(What the exercise asks): When you find the line with "transaction, down to" among the records below, reproduce it and each line after it exactly, ending with the line with "From S2P Require Import Text.".

(Extracted entries):
(* ===== verification/AppSinksProps.v ===== *)
(** The way back from the chain: what the application does with the verdict on a
    transaction, down to the engine of the room it concerns. *)

From stdpp Require Import base tactics option list gmap strings relations.
From Stdlib Require Import NArith Lia.
From S2P Require Import Prelude.
From S2P Require Import Ambient.
From S2P Require Import Text.
From S2P Require Import Domain.
From S2P Require Import EngineState.
From S2P Require Import Engine.
From S2P Require Import LedgerStore.
From S2P Require Import AuditStore.
From S2P Require Import JsonRpc.
From S2P Require Import AgentAuth.
From S2P Require Import AgentAuthProps.
From S2P Require Import ChainWatcher.
From S2P Require Import SeatCrypto.
From S2P Require Import TableService.
From S2P Require Import RoomDemo.
From S2P Require Import RoomTurns.
From S2P Require Import GatewayTypes.
From S2P Require Import RoomHandles.
From S2P Require Import RoomHandlesProps.
From S2P Require Import RoomService.
From S2P Require Import RoomServiceProps.
From S2P Require Import AppSinks.

Local Open Scope N_scope.

Section Callbacks.
Context {CO : CardOps} {W : Type}.
Context {CK : Clock W} {FI : FreshIds W} {MC : MonotonicClock W} {SH : Shuffler W}.
Context {CR : SeatCryptoPrimitives} {UT : UuidText} {ES : EphemeralSecrets W} {RC : RoomCodec}.
Context {TR : JsonRpcTransport W} {CT : ChainTxRepository W} {AR : AuditRepository W}.
Context {SK : Secp256k1} {RK : RandomKeys W}.
Context (config : RoomActorConfig) (persist : option (RoomRow → M W string unit)).
Context (alert : ChainVerificationAlert → M W string unit) (with_audit : bool).

#[export] Instance house_audit : AuditRepository (House W) := {|
  insert_action_attempt r := on_world (insert_action_attempt r);
  insert_behavior_event r := on_world (insert_behavior_event r);
  append_hand_events l := on_world (AuditStore.append_hand_events l);
  insert_outbox_event r := on_world (insert_outbox_event r);
  fetch_pending_outbox_events n := on_world (fetch_pending_outbox_events n);
  mark_outbox_event_delivered id t := on_world (mark_outbox_event_delivered id t);
|}.
Definition house_alert (a : ChainVerificationAlert) : M (House W) string unit := on_world (alert a).
Definition house_callback (cb : TxVerificationCallback)
    : M (AppRoomService * House W) ChainWatcherError unit :=
  app_on_verification_result (RA := house_rooms config) house_alert with_audit cb.

(** What leaves the rooms and the service alone. *)
Definition beside_rooms (s s' : AppRoomService * House W) : Prop :=
  fst s' = fst s ∧ ho_tasks (snd s') = ho_tasks (snd s) ∧
  ho_next_task (snd s') = ho_next_task (snd s).
#[local] Instance beside_rooms_preorder : PreOrder beside_rooms.
Proof. split; [by split|]. intros a b c (?&?&?) (?&?&?). split; [congruence|]. split; congruence. Qed.

Definition outside_rooms {E A} (m : M (AppRoomService * House W) E A) : Prop :=
  ∀ s, beside_rooms s (fst (m s)).
(** The same for a computation of the world. *)
Definition taskless {E A} (m : M (House W) E A) : Prop :=
  ∀ ho, ho_tasks (fst (m ho)) = ho_tasks ho ∧ ho_next_task (fst (m ho)) = ho_next_task ho.

Lemma taskless_bind {E A B} (m : M (House W) E A) (k : A → M (House W) E B) :
  taskless m → (∀ x, taskless (k x)) → taskless (m ≫= k).
Proof.
  intros Hm Hk ho. unfold mbind, M_mbind, M_bind. specialize (Hm ho).
  destruct (m ho) as [ho1 [x|e]]; [|done]. destruct (Hk x ho1). cbn in Hm. destruct Hm. split; congruence.
Qed.
Lemma taskless_world {E A} (m : M W E A) : taskless (on_world m).
Proof. intros ho. unfold on_world. by destruct (m (ho_world ho)). Qed.
Lemma taskless_uuid {E} : taskless (new_uuid (E := E)).
Proof. intros ho. unfold new_uuid. cbn. unfold draw_house. by destruct (fresh_uuid _). Qed.
Lemma taskless_now {E} : taskless (now (E := E)).
Proof. by intros ho. Qed.
Lemma taskless_ignore {E A} (m : M (House W) E A) : taskless m → taskless (ignore_error (E' := Empty_set) m).
Proof. intros Hm ho. apply Hm. Qed.

Lemma outside_around {E A} (f : E → ChainWatcherError) (m : M (House W) E A) :
  taskless m → outside_rooms (around f m).
Proof.
  intros Hm [v ho]. unfold around. specialize (Hm ho). destruct (m ho) as [ho' r]. by split.
Qed.
Lemma outside_when {E} b (m : M (AppRoomService * House W) E unit) :
  outside_rooms m → outside_rooms (M_when b m).
Proof. intros Hm s. unfold M_when. by destruct b. Qed.

Ltac outside :=
  repeat lazymatch goal with
  | |- outside_rooms (M_when _ _) => apply outside_when
  | |- outside_rooms (around _ _) => apply outside_around
  | |- taskless (_ ≫= _) => apply taskless_bind; [|intros ?]
  | |- taskless new_uuid => apply taskless_uuid
  | |- taskless now => apply taskless_now
  | |- taskless (ignore_error _) => apply taskless_ignore
  | |- taskless (house_alert _) => apply taskless_world
  | |- taskless _ => simpl; apply taskless_world
  end.

(** A step that stays outside, and then the rest. *)
Lemma outside_then {E A B} (m : M (AppRoomService * House W) E A)
    (k : A → M (AppRoomService * House W) E B) s0 s s' r :
  beside_rooms s0 s → outside_rooms m → (m ≫= k) s = (s', r) →
  (∃ e, r = Err e ∧ beside_rooms s0 s') ∨ (∃ s1 x, beside_rooms s0 s1 ∧ k x s1 = (s', r)).
Proof.
  intros Hs Hm. unfold mbind, M_mbind, M_bind. specialize (Hm s).
  destruct (m s) as [s1 [x|e]]; cbn in Hm.
  - intros Hk. right. exists s1, x. split; [by etrans|done].
  - intros [= <- <-]. left. exists e. split; [done|by etrans].
Qed.

Lemma beside_agrees s s' : beside_rooms s s' → agrees s → agrees s'.
Proof.
  destruct s as [v ho], s' as [v' ho']. intros (Hv & Ht & Hn) Hag. cbn in *. subst v'.
  by apply (keeps_world v ho ho').
Qed.

(** A callback delivered to a room whose mailbox is empty. *)
Lemma house_callback_delivered h cb (ho : House W) t :
  ho_tasks ho !! handle_sender h = Some t → tk_mailbox t = [] →
  ∃ ho' t', house_send config h (ChainTxVerified cb) ho = (ho', Ok tt) ∧
    ho_tasks ho' = <[handle_sender h := t']> (ho_tasks ho) ∧
    (rs_state (tk_room t'), rs_pending_chain_actions (tk_room t'))
    = chain_effect cb (rs_state (tk_room t)) (rs_pending_chain_actions (tk_room t)).
Proof.
  intros Ht Hm. rewrite house_send_run, Ht, task_serve_idle by done.
  eexists _, _. split; [reflexivity|]. split; [reflexivity|].
  exact (chain_callback_effect (tk_room_id t) queue_capacity config cb _).
Qed.

(** Passes a step that stays outside; the first goal is its failure. *)
Ltac pass_outside s0 Hrun s Hb :=
  let e := fresh "e" in let Hv := fresh "Hv" in let Hts := fresh "Hts" in let x := fresh "x" in
  apply (outside_then _ _ s0) in Hrun as [(e & -> & Hv & Hts & _)|(s & x & Hb & Hrun)];
    [| |first [assumption|reflexivity]|outside].

(** C23. The way back from the chain. When the verdict on a transaction is passed on
    without an error, the room it names has dealt with it as its rules say: a matched
    transaction has played the action that waited for it, a failed or unmatched one
    has aborted an open hand, and nothing else has changed the game; every other room
    of the process is as it was, no room was spawned, and neither are the maps of the
    service touched. When recording the verdict fails, no room has heard of it. *)
Theorem verdicts_reach_their_room w v ho cb s' r h t
    (Hreach : rtc (server_step config persist) (server_new w) (v, ho))
    (Hid : mx_value (rooms v) !! vc_room_id cb = Some h)
    (Ht : ho_tasks ho !! handle_sender h = Some t) (Hidle : tk_mailbox t = [])
    (Hrun : house_callback cb (v, ho) = (s', r)) :
  fst s' = v ∧
  match r with
  | Ok _ => ∃ t', ho_tasks (snd s') = <[handle_sender h := t']> (ho_tasks ho) ∧
      (rs_state (tk_room t'), rs_pending_chain_actions (tk_room t'))
      = chain_effect (room_callback cb) (rs_state (tk_room t)) (rs_pending_chain_actions (tk_room t))
  | Err _ => ho_tasks (snd s') = ho_tasks ho
  end.
Proof.
  apply server_runs in Hreach as Hk. destruct (Hk (agrees_new w)) as (Hag & _ & _).
  unfold house_callback, app_on_verification_result in Hrun.
  pass_outside (v, ho) Hrun s1 Hb1; [done|].
  pass_outside (v, ho) Hrun s2 Hb2; [done|].
  pass_outside (v, ho) Hrun s3 Hb3; [done|].
  pass_outside (v, ho) Hrun s4 Hb4; [done|].
  destruct s4 as [v4 ho4]. pose proof (beside_agrees _ _ Hb4 Hag) as Hag4.
  destruct Hb4 as (Hv4 & Ht4 & _). cbn in Hv4, Ht4. subst v4.
  unfold M_map_err, mbind, M_mbind, M_bind in Hrun. rewrite ensure_room_run in Hrun
    by (first [apply Hag4|intros; by apply (ag_nothing _ Hag4)]).
  rewrite Hid in Hrun. cbn [result_map_err] in Hrun. rewrite <- Ht4 in Ht.
  destruct (house_callback_delivered h (room_callback cb) ho4 t Ht Hidle) as (ho' & t' & Hsend & Ht' & Heff).
  unfold around, room_chain_tx_verified in Hrun. cbn [send house_rooms house_actors] in Hrun.
  rewrite Hsend in Hrun. injection Hrun as <- <-. split; [done|]. exists t'.
  cbn in Ht4. rewrite <- Ht4. by split.
Qed.
End Callbacks.

#[local] Existing Instances demo_cards demo_clock demo_instant demo_ids demo_shuffler demo_secrets
  demo_no_crypto demo_uuid_text demo_codec demo_offline toy_secp demo_ledger demo_keys.
#[local] Instance demo_audit : AuditRepository DemoWorld := {|
  insert_action_attempt _ := mret tt;
  insert_behavior_event _ := mret tt;
  append_hand_events _ := mret tt;
  insert_outbox_event _ := mret tt;
  fetch_pending_outbox_events _ := mret [];
  mark_outbox_event_delivered _ _ := mret tt;
|}.

Definition demo_waiting : AppRoomService * House DemoWorld :=
  fst (act (RA := house_rooms RoomActorConfig_default) demo_paid_call demo_joined).
Lemma demo_waiting_reached :
  rtc (server_step RoomActorConfig_default None) demo_server demo_waiting.
Proof.
  eapply rtc_r; [exact demo_joined_reached|apply (step_act _ _ demo_paid_call)].
Qed.
Definition demo_verdict : TxVerificationCallback :=
  mkTxVerificationCallback 7 (Some 100) (Some 2) (Some 1) "0xfeed" VMatched 3 None.

Lemma demo_waiting_facts :
  mx_value (rooms (fst demo_waiting)) !! 7 = Some (mkHandle 0) ∧
  (tk_mailbox <$> ho_tasks (snd demo_waiting) !! 0) = Some [] ∧
  (λ t, dom (rs_pending_chain_actions (tk_room t))) <$> ho_tasks (snd demo_waiting) !! 0
  = Some {["0xfeed"%string]} ∧
  (λ t, concerns_current_hand (room_callback demo_verdict) (rs_state (tk_room t)))
    <$> ho_tasks (snd demo_waiting) !! 0 = Some true ∧
  snd (house_callback RoomActorConfig_default NoopChainAlertSink true demo_verdict demo_waiting)
  = Ok tt.
Proof. vm_compute. auto. Qed.

(** The verdict takes the waiting action off the room's list. *)
Lemma verdicts_reach_their_room_witness :
  ∃ t t', ho_tasks (snd demo_waiting) !! 0 = Some t ∧
    ho_tasks (snd (fst (house_callback RoomActorConfig_default NoopChainAlertSink true demo_verdict
                          demo_waiting))) !! 0 = Some t' ∧
    (rs_state (tk_room t'), rs_pending_chain_actions (tk_room t'))
    = chain_effect (room_callback demo_verdict) (rs_state (tk_room t))
        (rs_pending_chain_actions (tk_room t)).
Proof.
  pose proof demo_waiting_reached as Hreach.
  pose proof demo_waiting_facts as (Hid & Hmail & _ & _ & Hok). destruct demo_waiting as [v ho].
  destruct (ho_tasks (snd (v, ho)) !! 0) as [t|] eqn:Ht; [|discriminate Hmail].
  injection Hmail as Hmail.
  destruct (house_callback _ _ _ _ (v, ho)) as [s' r] eqn:Hrun. cbn [fst snd] in *. subst r.
  destruct (verdicts_reach_their_room RoomActorConfig_default None NoopChainAlertSink true
    (mkDemoWorld 0 100) v ho demo_verdict s' (Ok tt) (mkHandle 0) t Hreach Hid Ht Hmail Hrun)
    as (_ & t' & Ht' & Heff).
  exists t, t'. split; [reflexivity|]. split; [rewrite Ht'; apply lookup_insert_eq|exact Heff].
Defined.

(Solution to this exercise):
    transaction, down to the engine of the room it concerns. *)

From stdpp Require Import base tactics option list gmap strings relations.
From Stdlib Require Import NArith Lia.
From S2P Require Import Prelude.
From S2P Require Import Ambient.
From S2P Require Import Text.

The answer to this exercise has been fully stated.